(* ===== verification/TagMini.v ===== *)
(** The compact tags of [server/libs/zerodoc/tag_mini.go], which the agents send,
    their protobuf messages ([message/metric.proto]) and the tag a receiver builds
    from them ([ReadFromPB] of [tag.go]).

    A byte slice is its contents and the bytes beyond them up to its capacity;
    a pointer to a message is an option, [None] being nil. *)

From S2P Require Import Prelude Strconv LineProto Codec Ckdb Meter Tag.

#[local] Open Scope string_scope.
#[local] Open Scope list_scope.
#[local] Open Scope Z_scope.

(** * Messages *)

Record bytes := mkBytes { contents : list Z; beyond : list Z }.

Definition nil_bytes : bytes := mkBytes [] [].

(** [b[:n]]; [None] is the panic of slicing past the capacity. *)
Definition reslice (b : bytes) (n : Z) : option (list Z) :=
  let all := contents b ++ beyond b in
  if n <=? zlen all then Some (take (Z.to_nat n) all) else None.

(** [b[:0]] *)
Definition truncate (b : bytes) : bytes := mkBytes [] (contents b ++ beyond b).

Record pb_MiniField := mkpb_MiniField {
  pb_MiniField_Ip : bytes;
  pb_MiniField_Ip1 : bytes;
  pb_MiniField_GlobalThreadId : Z;
  pb_MiniField_IsIpv6 : Z;
  pb_MiniField_L3EpcId : Z;
  pb_MiniField_L3EpcId1 : Z;
  pb_MiniField_Mac : Z;
  pb_MiniField_Mac1 : Z;
  pb_MiniField_Direction : Z;
  pb_MiniField_TapSide : Z;
  pb_MiniField_Protocol : Z;
  pb_MiniField_AclGid : Z;
  pb_MiniField_ServerPort : Z;
  pb_MiniField_VtapId : Z;
  pb_MiniField_TapPort : Z;
  pb_MiniField_TapType : Z;
  pb_MiniField_L7Protocol : Z;
  pb_MiniField_TagType : Z;
  pb_MiniField_TagValue : Z
}.

Record pb_MiniTag := mkpb_MiniTag {
  pb_MiniTag_Field : option pb_MiniField;
  pb_MiniTag_Code : Z
}.

(** * Compact tags *)

Definition MINI_FIELD_FULL_CODES : Z :=
  ors [IP; IPPath; L3EpcID; L3EpcIDPath; VTAPID; Protocol; ServerPort; MAC; MACPath; Direction;
       TAPType; ACLGID; L7Protocol; TagType; TagValue].

Record MiniField := mkMiniField {
  rawIP : list Z;
  rawIP1 : list Z;
  MiniField_GlobalThreadID : Z;
  MiniField_IsIPv6 : Z;
  MiniField_L3EpcID : Z;
  MiniField_L3EpcID1 : Z;
  MiniField_MAC : Z;
  MiniField_MAC1 : Z;
  MiniField_Direction : Z;
  MiniField_Protocol : Z;
  MiniField_ACLGID : Z;
  MiniField_ServerPort : Z;
  MiniField_VTAPID : Z;
  MiniField_TAPPort : Z;
  MiniField_TAPType : Z;
  MiniField_L7Protocol : Z;
  MiniField_TagType : Z;
  MiniField_TagValue : Z
}.

Definition IPv4len : Z := 4.
Definition IPv6len : Z := 16.

Definition MiniField_IP (f : MiniField) : list Z :=
  if negb (MiniField_IsIPv6 f =? 0) then take (Z.to_nat IPv6len) (rawIP f)
  else take (Z.to_nat IPv4len) (rawIP f).

Definition MiniField_IP1 (f : MiniField) : list Z :=
  if negb (MiniField_IsIPv6 f =? 0) then take (Z.to_nat IPv6len) (rawIP1 f)
  else take (Z.to_nat IPv4len) (rawIP1 f).

Definition MiniField_SetIP (f : MiniField) (ip : list Z) : MiniField :=
  mkMiniField (copy_to (rawIP f) ip) (rawIP1 f) (MiniField_GlobalThreadID f) (MiniField_IsIPv6 f)
    (MiniField_L3EpcID f) (MiniField_L3EpcID1 f) (MiniField_MAC f) (MiniField_MAC1 f)
    (MiniField_Direction f) (MiniField_Protocol f) (MiniField_ACLGID f) (MiniField_ServerPort f)
    (MiniField_VTAPID f) (MiniField_TAPPort f) (MiniField_TAPType f) (MiniField_L7Protocol f)
    (MiniField_TagType f) (MiniField_TagValue f).

Definition MiniField_SetIP1 (f : MiniField) (ip : list Z) : MiniField :=
  mkMiniField (rawIP f) (copy_to (rawIP1 f) ip) (MiniField_GlobalThreadID f) (MiniField_IsIPv6 f)
    (MiniField_L3EpcID f) (MiniField_L3EpcID1 f) (MiniField_MAC f) (MiniField_MAC1 f)
    (MiniField_Direction f) (MiniField_Protocol f) (MiniField_ACLGID f) (MiniField_ServerPort f)
    (MiniField_VTAPID f) (MiniField_TAPPort f) (MiniField_TAPType f) (MiniField_L7Protocol f)
    (MiniField_TagType f) (MiniField_TagValue f).

Definition MiniField_WriteToPB (f : MiniField) : pb_MiniField := {|
  pb_MiniField_Ip := mkBytes (rawIP f) [];
  pb_MiniField_Ip1 := mkBytes (rawIP1 f) [];
  pb_MiniField_GlobalThreadId := u32 (MiniField_GlobalThreadID f);
  pb_MiniField_IsIpv6 := u32 (MiniField_IsIPv6 f);
  pb_MiniField_L3EpcId := i32 (MiniField_L3EpcID f);
  pb_MiniField_L3EpcId1 := i32 (MiniField_L3EpcID1 f);
  pb_MiniField_Mac := u64 (MiniField_MAC f);
  pb_MiniField_Mac1 := u64 (MiniField_MAC1 f);
  pb_MiniField_Direction := u32 (MiniField_Direction f);
  pb_MiniField_TapSide := u32 (ToTAPSide (MiniField_Direction f));
  pb_MiniField_Protocol := u32 (MiniField_Protocol f);
  pb_MiniField_AclGid := u32 (MiniField_ACLGID f);
  pb_MiniField_ServerPort := u32 (MiniField_ServerPort f);
  pb_MiniField_VtapId := u32 (MiniField_VTAPID f);
  pb_MiniField_TapPort := u64 (MiniField_TAPPort f);
  pb_MiniField_TapType := u32 (MiniField_TAPType f);
  pb_MiniField_L7Protocol := u32 (MiniField_L7Protocol f);
  pb_MiniField_TagType := u32 (MiniField_TagType f);
  pb_MiniField_TagValue := u32 (MiniField_TagValue f)
|}.

Record MiniTag := mkMiniTag {
  MiniTag_Field : MiniField;
  MiniTag_Code : Z;
  MiniTag_id : string
}.

Definition MiniTag_WriteToPB (t : MiniTag) : pb_MiniTag :=
  let code := MiniTag_Code t in
  let code :=
    if has code Direction && HasEdgeTagField code then andnot (Z.lor code TAPSide) Direction
    else code in
  mkpb_MiniTag (Some (MiniField_WriteToPB (MiniTag_Field t))) code.

Definition MiniTag_SetCode (t : MiniTag) (code : Z) : MiniTag :=
  mkMiniTag (MiniTag_Field t) (Z.land code MINI_FIELD_FULL_CODES) (MiniTag_id t).

(** ** Text form *)

Definition MiniTag_MarshalTo (t : MiniTag) : Marshal :=
  let code := MiniTag_Code t in
  let f := MiniTag_Field t in
  bif (negb (MiniField_GlobalThreadID f =? 0))
    (bput ",_tid=" ;+ bput (FormatUint (MiniField_GlobalThreadID f) 10)) ;+
  bif (has code ACLGID)
    (bput ",acl_gid=" ;+ bput (FormatUint (MiniField_ACLGID f) 10)) ;+
  bif (has code Direction)
    (if IsClientToServer (MiniField_Direction f) then bput ",direction=c2s"
     else bif (IsServerToClient (MiniField_Direction f)) (bput ",direction=s2c")) ;+
  bif (has code IP)
    (bput ",ip=" ;+ bput (IP_String (MiniField_IP f)) ;+
     (if negb (MiniField_IsIPv6 f =? 0) then bput ",ip_version=6" else bput ",ip_version=4")) ;+
  bif (has code IPPath)
    (bput ",ip_0=" ;+ bput (IP_String (MiniField_IP f)) ;+
     bput ",ip_1=" ;+ bput (IP_String (MiniField_IP1 f)) ;+
     (if negb (MiniField_IsIPv6 f =? 0) then bput ",ip_version=6" else bput ",ip_version=4")) ;+
  bif (has code L3EpcID)
    (bput ",l3_epc_id=" ;+ bput (marshalUint16WithSpecialID (MiniField_L3EpcID f))) ;+
  bif (has code L3EpcIDPath)
    (bput ",l3_epc_id_0=" ;+ bput (marshalUint16WithSpecialID (MiniField_L3EpcID f)) ;+
     bput ",l3_epc_id_1=" ;+ bput (marshalUint16WithSpecialID (MiniField_L3EpcID1 f))) ;+
  bif (has code Protocol)
    (bput ",protocol=" ;+ bput (FormatUint (MiniField_Protocol f) 10)) ;+
  bif (has code ServerPort)
    (bput ",server_port=" ;+ bput (FormatUint (MiniField_ServerPort f) 10)) ;+
  bif (has code TagType && has code TagValue)
    (bput ",tag_type=" ;+ bput (FormatUint (MiniField_TagType f) 10) ;+
     bif (MiniField_TagType f =? TAG_TYPE_TUNNEL_IP_ID)
       (bput ",tag_value=" ;+ bput (FormatUint (MiniField_TagValue f) 10))) ;+
  bif (has code TAPPort)
    (bput ",tap_port=" ;+ putTAPPort (MiniField_TAPPort f)) ;+
  bif (has code TAPType)
    (bput ",tap_type=" ;+ bput (FormatUint (MiniField_TAPType f) 10)) ;+
  bif (has code VTAPID)
    (bput ",vtap_id=" ;+ bput (FormatUint (MiniField_VTAPID f) 10)).

Definition MiniTag_ToKVString (t : MiniTag) : option string := MiniTag_MarshalTo t MAX_STRING_LENGTH "".

(** * Receiving *)

(** [if t.IP6 == nil { t.IP6 = make([]byte, 16) }; copy(t.IP6, ip[:16])] *)
Definition read_IPv6 (old : list Z) (ip : bytes) : option (list Z) :=
  copy_to (if zlen old =? 0 then replicate 16 0 else old) <$> reslice ip IPv6len.

Definition read_IPv4 (ip : bytes) : option Z := be_get <$> reslice ip IPv4len.

(** [None] is a panic: a nil field message, or an address that is too short. *)
Definition Tag_ReadFromPB (t : Tag) (p : pb_MiniTag) : option Tag :=
  let code := pb_MiniTag_Code p in
  f ← pb_MiniTag_Field p;
  let isIPv6 := u8 (pb_MiniField_IsIpv6 f) in
  let path := has code IPPath in
  '(ip6, ip61, ip, ip1) ←
    (if negb (isIPv6 =? 0) then
       ip6 ← read_IPv6 (Field_IP6 (Tag_Field t)) (pb_MiniField_Ip f);
       ip61 ← (if path then read_IPv6 (Field_IP61 (Tag_Field t)) (pb_MiniField_Ip1 f)
               else Some (Field_IP61 (Tag_Field t)));
       Some (ip6, ip61, Field_IP (Tag_Field t), Field_IP1 (Tag_Field t))
     else
       ip ← read_IPv4 (pb_MiniField_Ip f);
       ip1 ← (if path then read_IPv4 (pb_MiniField_Ip1 f) else Some (Field_IP1 (Tag_Field t)));
       Some (Field_IP6 (Tag_Field t), Field_IP61 (Tag_Field t), ip, ip1));
  Some (mkTag {|
    Field_GlobalThreadID := Field_GlobalThreadID (Tag_Field t);
    Field_IP6 := ip6;
    Field_MAC := pb_MiniField_Mac f;
    Field_IP := ip;
    Field_L3EpcID := i16 (pb_MiniField_L3EpcId f);
    Field_L3DeviceID := Field_L3DeviceID (Tag_Field t);
    Field_L3DeviceType := Field_L3DeviceType (Tag_Field t);
    Field_RegionID := Field_RegionID (Tag_Field t);
    Field_SubnetID := Field_SubnetID (Tag_Field t);
    Field_HostID := Field_HostID (Tag_Field t);
    Field_PodNodeID := Field_PodNodeID (Tag_Field t);
    Field_AZID := Field_AZID (Tag_Field t);
    Field_PodGroupID := Field_PodGroupID (Tag_Field t);
    Field_PodNSID := Field_PodNSID (Tag_Field t);
    Field_PodID := Field_PodID (Tag_Field t);
    Field_PodClusterID := Field_PodClusterID (Tag_Field t);
    Field_ServiceID := Field_ServiceID (Tag_Field t);
    Field_ResourceGl0ID := Field_ResourceGl0ID (Tag_Field t);
    Field_ResourceGl0Type := Field_ResourceGl0Type (Tag_Field t);
    Field_ResourceGl1ID := Field_ResourceGl1ID (Tag_Field t);
    Field_ResourceGl1Type := Field_ResourceGl1Type (Tag_Field t);
    Field_ResourceGl2ID := Field_ResourceGl2ID (Tag_Field t);
    Field_ResourceGl2Type := Field_ResourceGl2Type (Tag_Field t);
    Field_MAC1 := pb_MiniField_Mac1 f;
    Field_IP61 := ip61;
    Field_IP1 := ip1;
    Field_L3EpcID1 := i16 (pb_MiniField_L3EpcId1 f);
    Field_L3DeviceID1 := Field_L3DeviceID1 (Tag_Field t);
    Field_L3DeviceType1 := Field_L3DeviceType1 (Tag_Field t);
    Field_RegionID1 := Field_RegionID1 (Tag_Field t);
    Field_SubnetID1 := Field_SubnetID1 (Tag_Field t);
    Field_HostID1 := Field_HostID1 (Tag_Field t);
    Field_PodNodeID1 := Field_PodNodeID1 (Tag_Field t);
    Field_AZID1 := Field_AZID1 (Tag_Field t);
    Field_PodGroupID1 := Field_PodGroupID1 (Tag_Field t);
    Field_PodNSID1 := Field_PodNSID1 (Tag_Field t);
    Field_PodID1 := Field_PodID1 (Tag_Field t);
    Field_PodClusterID1 := Field_PodClusterID1 (Tag_Field t);
    Field_ServiceID1 := Field_ServiceID1 (Tag_Field t);
    Field_ResourceGl0ID1 := Field_ResourceGl0ID1 (Tag_Field t);
    Field_ResourceGl0Type1 := Field_ResourceGl0Type1 (Tag_Field t);
    Field_ResourceGl1ID1 := Field_ResourceGl1ID1 (Tag_Field t);
    Field_ResourceGl1Type1 := Field_ResourceGl1Type1 (Tag_Field t);
    Field_ResourceGl2ID1 := Field_ResourceGl2ID1 (Tag_Field t);
    Field_ResourceGl2Type1 := Field_ResourceGl2Type1 (Tag_Field t);
    Field_ACLGID := u16 (pb_MiniField_AclGid f);
    Field_Direction := u8 (pb_MiniField_Direction f);
    Field_Protocol := u8 (pb_MiniField_Protocol f);
    Field_ServerPort := u16 (pb_MiniField_ServerPort f);
    Field_VTAPID := u16 (pb_MiniField_VtapId f);
    Field_TAPPort := pb_MiniField_TapPort f;
    Field_TAPSide := u8 (pb_MiniField_TapSide f);
    Field_TAPType := u8 (pb_MiniField_TapType f);
    Field_IsIPv6 := isIPv6;
    Field_IsKeyService := Field_IsKeyService (Tag_Field t);
    Field_L7Protocol := u8 (pb_MiniField_L7Protocol f);
    Field_TagType := u8 (pb_MiniField_TagType f);
    Field_TagValue := u16 (pb_MiniField_TagValue f)
  |} code (Tag_id t)).

(** A field, and a tag with that field, from the pools: released ones were zeroed. *)
Definition AcquireField : Field :=
  mkField 0 [] 0 0 0 0 0 0 0 0 0 0 0 0 0 0 0 0 0 0 0 0 0 0 [] 0 0 0 0 0 0 0 0 0 0 0 0 0 0 0 0 0 0 0 0 0 0 0 0 0 0 0 0 0 0 0 0 0.

Definition AcquireTag : Tag := mkTag AcquireField 0 "".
___
Task item
Determine which lines above include the word "then", and report those lines in full.

Answer to the problem
  if n <=? zlen all then Some (take (Z.to_nat n) all) else None.
  if negb (MiniField_IsIPv6 f =? 0) then take (Z.to_nat IPv6len) (rawIP f)
  if negb (MiniField_IsIPv6 f =? 0) then take (Z.to_nat IPv6len) (rawIP1 f)
    if has code Direction && HasEdgeTagField code then andnot (Z.lor code TAPSide) Direction
    (if IsClientToServer (MiniField_Direction f) then bput ",direction=c2s"
     (if negb (MiniField_IsIPv6 f =? 0) then bput ",ip_version=6" else bput ",ip_version=4")) ;+
     (if negb (MiniField_IsIPv6 f =? 0) then bput ",ip_version=6" else bput ",ip_version=4")) ;+
  copy_to (if zlen old =? 0 then replicate 16 0 else old) <$> reslice ip IPv6len.
    (if negb (isIPv6 =? 0) then
       ip61 ← (if path then read_IPv6 (Field_IP61 (Tag_Field t)) (pb_MiniField_Ip1 f)
       ip1 ← (if path then read_IPv4 (pb_MiniField_Ip1 f) else Some (Field_IP1 (Tag_Field t)));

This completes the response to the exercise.